In order to remove alkali elements (ie Na, Ca, K, Li), the use of chlorine-containing active flux gas is the accepted practice for processing molten aluminum. Under equilibrium conditions, the chlorides of each of these elements are produced as reaction products. With the exception of LiCl, all these halide salts, as pure substances, are solid at normal processing temperatures, so they are easily separated on the surface of the melt and removed by skimming.
Alkali elements are usually present in melt concentrations below 500 ppm. According to the law of mass action (the reaction rate is proportional to the concentration of the reactant), non-equilibrium metastable salts are generated, such as AlCl3 and MgCl2 (if Mg is present). These halides are undesirable because they contribute greatly to processing of airborne emissions. In addition, MgCl2 melts at 1306°F and usually melts at the normal melting process temperature. Molten salt is very undesirable because it is difficult to remove to the surface for skimming. Therefore, there is a great need to react alkali metal elements to produce higher melting point salts, which are more effectively separated to the surface in solid form by flotation.
In the existing method of dispersing the flux gas, for example, in the molten aluminum body, the fluxing gas is introduced into the main body downward in the axial direction, and is dispersed by a rotating impeller mounted on the shaft. However, this method is not without limitations. The rotating impeller generates a vortex around the shaft, which indicates that most of the molten metal rotates around the impeller shaft at a rate close to the speed of the impeller. The flux added to the molten metal tends to circulate with the molten metal with very little dispersion. In addition, the vortex has the effect of increasing the surface area of the melt exposed to the air. The increased exposure of molten metal to the air leads to increased scum formation, subsequent entrainment of scum, and its adverse collateral effects.
When the fluxing material is a gas, eddy currents can cause problems in another way. The flux gas moves to the center of the vortex, and as a result, the other parts of the melt are not sufficiently processed by the fluxing gas.
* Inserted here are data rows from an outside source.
(** [QuoteTracker.__init__] *)
Definition init : tracker :=
  {| quotes := []; total_requests := 0; successful_requests := 0;
     failed_requests := 0 |}.

(** What the HTTP request of [get_quote] comes back with: a 200 response
    with its JSON fields as far as they are present, any other status
    with its body text, or an exception raised inside the [try] block
    (by the transport, the JSON decoder or the number conversions). *)
Inductive response : Type :=
| Http200 (outAmount : option Z) (priceImpactPct : option Q)
          (routePlan : option (list string))
| HttpError (status : Z) (error_text : string)
| Raised (message : string).

Definition from_option {A} (o : option A) (default : A) : A :=
  match o with Some x => x | None => default end.
Definition git_checkIsRepo : M bool :=
  on_git (call GitCheckIsRepo ;;
          raise_if (checkIsRepo_error env) ;;
          w <- get ;;
          ret (dataDirRepo w)).

Definition git_fetch : M unit :=
  on_git (call GitFetch ;; raise_if (fetch_error env)).

Definition git_status : M StatusResult :=
  on_git (call GitStatus ;; answer (status_answer env)).

(** [git.pull(remote, ref)]: on success the work tree is the one pulled. *)
Definition git_pull (remote : string) (ref : option string) : M unit :=
  on_git (call (GitPull remote ref) ;;
          t <- answer (pull_answer env) ;;
          modify (set_dataDirTree (Some t))).

(** [axios({ method: 'get', url, responseType: 'stream' })] *)
Definition axios_get (url : string) : M (list TarEntry) :=
  call (HttpGet url) ;;
  answer (http_answer env).

(** [response.data.pipe(tar.x({ strip, C: dataDir }))], awaited through a
    promise that the [finish] and [error] events of the tar stream settle,
    lines 135-145.  The entries are written as they arrive, so an extraction
    that stops with an error leaves the entries written so far.  [pipe] does
    not pass an error of the response stream on to the tar stream: when the
    download breaks off, neither event comes and the promise is never
    settled. *)
Definition tar_x (strip : nat) (entries : list TarEntry) : M unit :=
  w <- get ;;
  call (TarExtract strip (dataDirTree w)) ;;
  w <- get ;;
  match dataDirTree w with
  | None => throw (Error "ENOENT")
  | Some t =>
      match tar_abort env (trace w) with
      | Some (n, e) =>
          modify (set_dataDirTree (Some (tar_extract strip (take n entries) t))) ;;
          throw e
      | None =>
          match download_stall env (trace w) with
          | Some n =>
              modify (set_dataDirTree (Some (tar_extract strip (take n entries) t))) ;;
              never_settles
          | None =>
              modify (set_dataDirTree (Some (tar_extract strip entries t)))
          end
      end
  end.

(** ** scripts/build.js *)

Definition cloneGitRepo : M unit :=
  console (Msg "Cloning Git repository...") ;;
  try_catch
    (git_clone (gitUrl config) (gitRef config) 1 ;;
     console (Msg "Successfully cloned repository"))
    (fun error =>
       console (MsgErr "Error cloning Git repository:" error) ;;
       throw error).

(** The body of the loop of [copyIncludedDir], lines 89-96. *)
Definition copy_file (file : path) : M unit :=
  fs_ensureParentDir file ;;
  fs_copy file.

Definition copyIncludedDir : M unit :=
  console (Msg "Copying includeDir to dataDir...") ;;
  try_catch
    (files <- glob {| cwd := includeDir config; nodir := true;
                      ignore := ignorePatterns config; dot := true;
                      gitignore := true |} ;;
     console (MsgFound (length files)) ;;
     for_of files copy_file ;;
     console (MsgCopied (length files)))
    (fun error =>
       console (MsgErr "Error copying includeDir:" error) ;;
       throw error).

(** [config.gitRef || 'main'] *)
Definition ref_or_main : string :=
  if truthy (gitRef config) then default EmptyString (gitRef config) else "main".

Definition tarballUrl (owner repo : string) : string :=
  "https://github.com/" +:+ owner +:+ "/" +:+ repo +:+ "/archive/" +:+ ref_or_main +:+ ".tar.gz".

Definition downloadAndExtractTarball : M unit :=
  match gitUrl config with
  | None => throw (TypeError "Cannot read properties of null (reading 'match')")
  | Some url =>
      match github_match url with
      | None =>
          console (Msg "Cannot determine tarball URL from gitUrl. Falling back to git clone.") ;;
          cloneGitRepo
      | Some (owner, repo) =>
          console (Msg "Attempting to download archive...") ;;
          try_catch
            (response <- axios_get (tarballUrl owner repo) ;;
             tar_x 1 response ;;
             console (Msg "Successfully downloaded and extracted archive"))
            (fun error =>
               console (MsgErr "Error downloading or extracting tarball:" error) ;;
               console (Msg "Falling back to git clone...") ;;
               try_catch
                 cloneGitRepo
                 (fun cloneError =>
                    console (MsgErr "Fallback git clone also failed:" cloneError) ;;
                    throw cloneError))
      end
  end.

Definition prepareDataDir : M unit :=
  console (Msg "Building docs-mcp package...") ;;
  fs_ensureDir ;;
  fs_emptyDir ;;
  (if truthy (gitUrl config) then
     if (0 <? autoUpdateInterval config)%Z then
       console (Msg "Auto-update enabled. Using git clone.") ;;
       cloneGitRepo
     else
       console (Msg "Auto-update disabled. Attempting to download tarball archive.") ;;
       downloadAndExtractTarball
   else if truthy (includeDir config) then
     copyIncludedDir
   else
     console (Msg "No includeDir or gitUrl specified. Created empty data directory.")) ;;
  console (Msg "Build completed successfully!").

Definition createDefaultConfig : M unit :=
  call ExistsConfig ;;
  w <- get ;;
  if configFile w then ret tt
  else
    call WriteConfig ;;
    raise_if (writeFile_error env) ;;
    modify (set_configFile true) ;;
    console (Msg "Created default configuration file").

Definition build : M unit :=
  try_catch
    (createDefaultConfig ;;
     prepareDataDir ;;
     call Chmod ;;
     raise_if (chmod_error env) ;;
     console (Msg "Made bin script executable"))
    (fun error =>
       console (MsgErr "Build failed:" error) ;;
       process_exit 1).

(** ** src/index.js: start-up and the update timer *)

(** Lines 45-52, run when the module is loaded. *)
Definition ensure_data_directory : M unit :=
  try_catch
    (fs_ensureDir ;;
     console (Msg "Ensured data directory exists"))
    (fun err =>
       console (MsgErr "Failed to ensure data directory exists" err) ;;
       process_exit 1).

(** The longest delay of a timeout, in ms: [2^31 - 1]. *)
Definition TIMEOUT_MAX : Z := 2147483647.

(** The delay a timeout really has: Node sets a delay below 1 or above
    [TIMEOUT_MAX] to 1. *)
Definition timer_delay (delay : Z) : Z :=
  if ((1 <=? delay) && (delay <=? TIMEOUT_MAX))%Z then delay else 1%Z.

(** [setTimeout(() => this.checkForUpdates(), delay)]: the only callback
    ever registered, so a pending timeout is its id and its due time. *)
Definition setTimeout (delay : Z) : M nat :=
  w <- get ;;
  call (SetTimeout (nextTimer w) delay) ;;
  modify (fun w' => set_timers (<[ nextTimer w := (clock w' + timer_delay delay)%Z ]> (timers w'))
                               (S (nextTimer w)) w') ;;
  ret (nextTimer w).

Definition clearTimeout (id : nat) : M unit :=
  call (ClearTimeout id) ;;
  modify (fun w => set_timers (delete id (timers w)) (nextTimer w) w).

(** [if (updateTimer) clearTimeout(updateTimer); updateTimer = null;] *)
Definition clear_updateTimer : M unit :=
  w <- get ;;
  match updateTimer w with
  | Some id => clearTimeout id
  | None => ret tt
  end ;;
  modify (set_updateTimer None).

(** The [try] block of [checkForUpdates], lines 213-232. *)
Definition checkForUpdates_try : M unit :=
  isRepo <- git_checkIsRepo ;;
  if negb isRepo then
    console (Msg "Data directory is not a Git repository. Skipping update.")
  else
    git_fetch ;;
    status <- git_status ;;
    if (0 <? behind status)%Z then
      console (MsgBehind (behind status) (tracking status)) ;;
      git_pull "origin" (gitRef config) ;;
      console (Msg "Documentation updated successfully.")
    else
      console (Msg "Documentation is up-to-date.").

Definition checkForUpdates : M unit :=
  if negb (truthy (gitUrl config)) then ret tt
  else
    console (Msg "Checking for documentation updates...") ;;
    try_finally
      (try_catch
         checkForUpdates_try
         (fun error =>
            console (MsgErr "Error checking for updates:" error)))
      (if (0 <? autoUpdateInterval config)%Z then
         id <- setTimeout (autoUpdateInterval config * 60 * 1000) ;;
         modify (set_updateTimer (Some id))
       else ret tt).

(** [this.downloadAndExtractTarballRuntime()], line 289.  The class
    [DocsMcpServer] declares [constructor], [setupToolHandlers],
    [executeDocsSearch], [checkForUpdates] and [run] and nothing else, and
    nothing is added to its prototype: the property is [undefined] and the
    call throws. *)
Definition downloadAndExtractTarballRuntime : M unit :=
  throw (TypeError "this.downloadAndExtractTarballRuntime is not a function").
(** * FB_BatchRequestServer: the batch sender and the rate-limit aggregator

    A shallow embedding of
    - [send_batch_to_facebook] of [main.py] (module [Main]),
    - [send_batch_to_facebook] and [_summarize_rate_limits_from_batch] of
      [test2.py] (module [Test2]),
    - [BatchRequest.validate_urls] of [models.py] (module [Models]),
    - the handlers of [/batch] and [/health] of [main.py], and those of
      [/batch], [/rate_limit] and [/health] of [test2.py],
    - [_log_batch_summary] of [test2.py]: what it collects and prints, not the
      layout of the text,
    the properties of the specification that concern them, and further
    properties of this code.

    Python values are the values [json.loads] can produce.  An [int] is an
    integer; a [float] is an IEEE 754 binary64 number ([spec_float] of the
    standard library, precision 53 and maximal exponent 1024), with its
    infinities, its NaN, the rounding of [float(n)] and of a sum, and the
    [OverflowError] of [float(n)] for an integer out of range.  A [str] is the
    string of its UTF-8 bytes; [str.lower] folds the ASCII letters only.
    [json.loads] is a parameter of the functions that call it (section variable
    [loads]); it returns a value or fails in one of the three ways
    [json.loads] fails on a [str].  [json_loads] is a reference decoder used to
    run the code on concrete responses.  The network is a parameter of the
    senders: a function from the call made to what [requests.post] gives
    back.  [str] of an [int] of more than 4300 digits raises [ValueError], as
    the decoder does for such a literal; the standard output is taken to
    accept what [print] writes to it. *)

From Stdlib Require Import QArith Ascii String SpecFloat.
From stdpp Require Import gmap strings list.

Local Open Scope string_scope.
Local Open Scope Z_scope.

(** ** Python values *)

(** A [float]: binary64. *)
Abbreviation float := spec_float.

#[warnings="-register-all"]
Inductive json : Type :=
| JNull
| JBool (b : bool)
| JInt (z : Z)
| JFloat (f : float)
| JStr (s : string)
| JList (l : list json)
| JDict (d : list (string * json)).

(** A [dict] with [str] keys, in insertion order. *)
Abbreviation pydict := (list (string * json)).

(** The exceptions the modelled functions raise, with the data of their
    message. *)
Inductive value_error : Type :=
| InvalidAccessToken
| UrlCountOutOfRange (n : nat)
| VersionInRelativeUrl (url : string)
| IntegerStringTooLong.

Inductive runtime_error : Type :=
| CallFailed (e : string)
| ResponseNotJson (text : string)
| TopLevelError (msg etype code : json)
| ResponseNotList (raw : json).

Inductive exn : Type :=
| ValueError (e : value_error)
| RuntimeError (e : runtime_error)
| JSONDecodeError
| TypeError
| AttributeError
| IndexError
| OverflowError
| RecursionError.

Inductive outcome (A : Type) : Type :=
| Ok (a : A)
| Raise (e : exn).
Arguments Ok {A} a.
Arguments Raise {A} e.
Therefore, the effectiveness of the process is reduced because part of the melt is not processed by the flux material. In addition, the flux gas entrained in the molten metal flow pattern tends to coalesce, resulting in larger flux gas bubbles in the melt. Larger bubbles reduce the efficiency of the fluxing process because less molten metal is processed.
Therefore, there is a great need for a more effective flux process, which inhibits the absorption of slag from the surface back into the melt through the formation of eddy currents, for example, to keep the flux finely dispersed in the entire melt, and to strengthen the contact of the molten metal. The molten material improves the melting of the melt. In addition, there is a great need for an improved ceramic foam filtration method for molten aluminum filtration.